27 November 2009

Brembs (2006) Brains as output/input devices

I just finished reading an excellent blog post (paper?) by Björn Brembs entitled Brains as output/input devices. I admit that I too have tended to think of brains as stimulus-response machines, paying little attention to spontaneous behaviour and operant learning. Indeed, the old iPlant programming section on my website used to begin "Like a digital computer, the brain generates output from input". On the contrary, Brembs argues, the brain generates input from output. That is, the main function of brains is to control the environment they're in - and thus the sensory input and rewards/punishments they receive - by figuring out the right motor output for a given situation.

"input/output transformations may only account for a small fraction of what brains are doing. Maybe a much more significant portion of the brain is occupied with the ongoing modelling of the world and how it might react to our actions?"
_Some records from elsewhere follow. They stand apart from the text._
(** C7: a byte that differs from both slots and equals the first candidate
    [prev1 | ((prev1 << 1) & 0xFF)] gets the four bits [0 1 0 0] and queues no
    literal.  A slot holds a byte or the "not set" value. *)
Theorem predicted_index0 (byte : Z) (st : enc) :
  0 <= byte < 256 ->
  prev1 st = NOT_SET \/ 0 <= prev1 st < 256 ->
  byte <> prev0 st -> byte <> prev1 st ->
  byte = Z.lor (prev1 st) (Z.land (Z.shiftl (prev1 st) 1) 255) ->
  exists st',
    classify byte st = Some st' /\
    find_option (opts (to_u8 (prev1 st))) byte 0 = Some 0 /\
    control st' = wrap32 (16 * control st + 4 + 0) /\
    bits st' = wrap32 (bits st + 4) /\
    literals_size st' = literals_size st /\
    literals st' = literals st.
Proof.
  intros Hb Hp N0 N1 E.
  destruct Hp as [Hp|Hp].
  { rewrite Hp in E. vm_compute in E. subst byte. lia. }
  assert (find_option (opts (to_u8 (prev1 st))) byte 0 = Some 0) as F.
  { rewrite (to_u8_small (prev1 st)) by assumption.
    unfold opts, find_option. rewrite <- E, (to_u8_small byte) by assumption.
    now rewrite Z.eqb_refl. }
  unfold classify.
  apply Z.eqb_neq in N0, N1. rewrite N0, N1, F. cbn [orb].
  eexists. split; [reflexivity|]. split; [reflexivity|].
  cbn [bits literals_size literals control].
  split; [apply predicted_code; lia|].
  split; [|split; reflexivity].
  unfold wrap32. rewrite Zplus_mod_idemp_l. f_equal. lia.
Qed.

End Classifier.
Furthermore, Brembs argues, the variability we observe in spontaneous behaviour is a feature of operant learning: it is a way for the brain to find and develop patterns of behaviour that give it optimal control over its environment. "Faced with novel situations, humans and most animals spontaneously increase their behavioural variability", presumably in order to figure out how this particular environment responds to behaviour. It's the environment that responds, not the animal. Perhaps even the subtle variability we see in the invertebrate feeding system is an expression of the molluscan brain trying to figure out the best way to eat this particular sea-weed. If so, such variability should be selectively enhanced by reward learning. Is it? Other questions:

  • How is behavioural/neuronal variability generated in small and large brains?
  • What % of behavioural/neuronal variability is really subject to learning/operant control in different networks?
  • What features of neuronal activity are most likely to be subject to learning/operant control? In other words, where do we look? Spike rate of individual neurons? Network patterns? Duration of the different phases of motor programs?
  • How is reward conditioning/operant control of spontaneous variability instantiated in small and large brains?
  • How can we incorporate output-input functions in artificial neural networks and robotics? That is, what kind of tasks could such networks realistically perform today or in the future?
  • What is the cultural effect (within in the neuroscience community and generally) of treating brains as output/input devices rather than input/output devices?



P.S. It was particularly stupid of me to emphasise the input-output side of things on the iPlant website, as the whole point of conditional rewarding brain stimulation is to modify output-input learning by rewarding beneficial but endogenously under-rewarded behavioural variations (rigorous exercise in morbidly obese patients etc.) with electrical pulses to the reward system.